## Task prompt
Below are the records. Restate word for word every line from the one that contains "less x y = false → less y x = false →" through the final line, both included.

## Record extracts
******

(** [json.load] on the lines of a file; [None] where it raises
    [JSONDecodeError]. *)
Variable json_load : list string -> option json.

(** [load_config] of [heatmap_whole_rolling_same_unit.py]: the defaults
    when the file is missing, the defaults overlaid with the file's
    object otherwise. *)
Definition load_config_merged (files : string -> option (list string))
           (config_file : string) : config_error + dict :=
  match files config_file with
  | None => inr default_config
  | Some lines =>
      match json_load lines with
      | None => inl JSONDecodeError
      | Some (JObject items) =>
          inr (dict_update default_config (dict_update [] items))
      | Some _ => inl TypeError_not_a_mapping
      end
  end.

End Config.


(** ** [file_stat.py]: the slices of the pie chart *)

(** [sorted(items, key=lambda x: x[1], reverse=True)]: larger counts
    first, items of equal count in their original order. *)
Fixpoint insert_by_count (x : string * Z) (l : list (string * Z))
  : list (string * Z) :=
  match l with
  | [] => [x]
  | y :: rest =>
      if snd y <=? snd x then x :: l else y :: insert_by_count x rest
  end.

Definition sorted_by_count (items : list (string * Z)) : list (string * Z) :=
  fold_right insert_by_count [] items.
(** * word-count-api: the text-to-frequency pipeline and the analysis store

    A shallow embedding of [main.go] (and of the stand-alone copy of
    [ProcessText] in [wordcounter/counter.go], which is the same function).

    Conventions.
    - A Go [string] that is treated as text is represented by the sequence of
      runes (code points) that [strings.ToLower] and [regexp] decode from it.
      Identifiers and media types, which the program only compares for
      equality, are ordinary strings.
    - Go's [int] is a 64-bit two's complement integer: it is a [Z] and every
      increment goes through [wrap64].
    - The tables of Go's [unicode] package and the PDF library are not part of
      the repository; they are parameters ([Unicode], [PDFLibrary]).
    - Ranging over a Go map visits the entries in an unspecified order and
      [sort.Slice] is not stable; both choices are made by a [Schedule]. *)

From stdpp Require Import gmap strings list sorting.
From Stdlib Require Import ZArith Lia.

Local Open Scope Z_scope.

(** ** Runes and the library tables *)

Abbreviation rune := Z.
Abbreviation gostring := (list Z).

(** [unicode.IsLetter] (the class [\p{L}]) and [unicode.ToLower]. *)
Class Unicode := {
  isLetter : rune → bool;
  toLower : rune → rune
}.

(** [regexp/syntax.IsWordChar]: the ASCII word characters [0-9A-Za-z_]. *)
Definition isWordChar (r : rune) : bool :=
  (65 <=? r) && (r <=? 90) || (97 <=? r) && (r <=? 122)
  || (48 <=? r) && (r <=? 57) || (r =? 95).

(** ** The regular expression engine

    The fragment of RE2 syntax that [wordRegex] uses, with Go's default
    leftmost-first semantics: among the matches that start at the leftmost
    possible position, the one a backtracking search finds first, where a
    greedy repetition tries one more iteration before it tries to stop. *)

Inductive regex :=
| WordBoundary
| Class (p : rune → bool)
| Plus (r : regex)
| Concat (r1 r2 : regex).

(** A position in the text: the rune before it (none at the beginning of the
    text) and the runes from it on. *)
Record cursor := Cursor { before : option rune; after : list rune }.

Definition wordBefore (c : cursor) : bool :=
  match before c with Some r => isWordChar r | None => false end.

Definition wordAfter (c : cursor) : bool :=
  match after c with r :: _ => isWordChar r | [] => false end.

(** [syntax.EmptyOpContext]: a word boundary is a position with a word
    character on exactly one side; the text's ends count as non-word. *)
Definition atWordBoundary (c : cursor) : bool :=
  xorb (wordBefore c) (wordAfter c).

Definition advance (c : cursor) : option cursor :=
  match after c with
  | r :: s => Some (Cursor (Some r) s)
  | [] => None
  end.

(** A greedy repetition of the matcher [m]: after an iteration that consumed
    input it first tries one more, then the continuation [k]. [n] bounds the
    number of further iterations; the number of runes left is enough. *)
Fixpoint repeatGreedy (m : (cursor → option cursor) → cursor → option cursor)
    (k : cursor → option cursor) (n : nat) (c0 : cursor) : option cursor :=
  m (fun c1 =>
       match n with
       | S n' =>
           if (length (after c1) <? length (after c0))%nat
           then match repeatGreedy m k n' c1 with
                | Some e => Some e
                | None => k c1
                end
           else k c1
       | O => k c1
       end) c0.

(** [rmatch r k c]: match [r] at [c], then continue with [k]; the first
    success in priority order. *)
Fixpoint rmatch (r : regex) (k : cursor → option cursor) (c : cursor)
  : option cursor :=
  match r with
  | WordBoundary => if atWordBoundary c then k c else None
  | Class p =>
      match after c with
      | x :: s => if p x then k (Cursor (Some x) s) else None
      | [] => None
      end
  | Concat r1 r2 => rmatch r1 (rmatch r2 k) c
  | Plus r1 => repeatGreedy (rmatch r1) k (length (after c)) c
  end.

(** The end of the leftmost-first match of [re] that starts at [c]. *)
Definition matchAt (re : regex) (c : cursor) : option cursor :=
  rmatch re Some c.

(** [Regexp.doExecute] from position [c]: the first position at or after [c]
    where a match starts, with the end of that match. *)
Fixpoint search (re : regex) (bef : option rune) (s : list rune)
  : option (cursor * cursor) :=
  match matchAt re (Cursor bef s) with
  | Some e => Some (Cursor bef s, e)
  | None =>
      match s with
      | r :: s' => search re (Some r) s'
      | [] => None
      end
  end.

Definition doExecute (re : regex) (c : cursor) : option (cursor * cursor) :=
  search re (before c) (after c).

(** The text between two positions. *)
Definition matched (b e : cursor) : list rune :=
  take (length (after b) - length (after e))%nat (after b).

(** [Regexp.allMatches]: successive non-overlapping matches. A position is
    identified by the number of runes after it. An empty match that ends
    where the previous match ended is not delivered, and after an empty match
    the search resumes one rune further. *)
Fixpoint allMatches (fuel : nat) (re : regex) (pos : cursor)
    (prevMatchEnd : option nat) : list (list rune) :=
  match fuel with
  | O => []
  | S fuel' =>
      match doExecute re pos with
      | None => []
      | Some (b, e) =>
          if (length (after e) =? length (after pos))%nat
          then
            let accept :=
              negb (bool_decide (prevMatchEnd = Some (length (after b)))) in
            let deliver := if accept then [matched b e] else [] in
            match advance pos with
            | Some pos' =>
                deliver ++ allMatches fuel' re pos' (Some (length (after e)))
            | None => deliver
            end
          else
            matched b e :: allMatches fuel' re e (Some (length (after e)))
      end
  end.

(** [re.FindAllString(s, -1)]. *)
Definition FindAllString (re : regex) (s : list rune) : list (list rune) :=
  allMatches (S (length s)) re (Cursor None s) None.

Section Tokenizer.
Context `{Unicode}.

(** [strings.ToLower]. *)
Definition ToLower (text : list rune) : list rune := map toLower text.

(** [regexp.MustCompile(`\b[\p{L}]+\b`)]. *)
Definition wordRegex : regex :=
  Concat WordBoundary (Concat (Plus (Class isLetter)) WordBoundary).

(** The first two statements of [processText]. *)
Definition tokenize (text : list rune) : list (list rune) :=
  FindAllString wordRegex (ToLower text).
End Tokenizer.

(** ** Word frequencies *)

(** Go's [int] arithmetic: the result of an operation, reduced to the 64-bit
    two's complement range. *)
Definition maxInt : Z := 2 ^ 63 - 1.
Definition wrap64 (z : Z) : Z := (z + 2 ^ 63) mod 2 ^ 64 - 2 ^ 63.

Record WordFrequency := { Word : gostring; Frequency : Z }.

(** [frequencies[word]++] for every word: a missing key reads as zero. *)
Definition increment (m : gmap (list Z) Z) (word : list rune) : gmap (list Z) Z :=
  <[word := wrap64 (default 0 (m !! word) + 1)]> m.

Definition countWords (words : list (list rune)) : gmap (list Z) Z :=
  foldl increment ∅ words.

(** The comparison given to [sort.Slice]:
    [result[i].Frequency > result[j].Frequency]. *)
Definition byFrequency (a b : WordFrequency) : bool :=
  Frequency b <? Frequency a.

(** What [sort.Slice] asks of its comparison. *)
Record StrictWeakOrder {A} (less : A → A → bool) : Prop := {
  less_irrefl : ∀ x, less x x = false;
  less_trans : ∀ x y z, less x y = true → less y z = true → less x z = true;
  less_incomparable_trans : ∀ x y z,
    less x y = false → less y x = false →
    less y z = false → less z y = false →
    less x z = false ∧ less z x = false
}.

******

## Reply
    less x y = false → less y x = false →
    less y z = false → less z y = false →
    less x z = false ∧ less z x = false
}.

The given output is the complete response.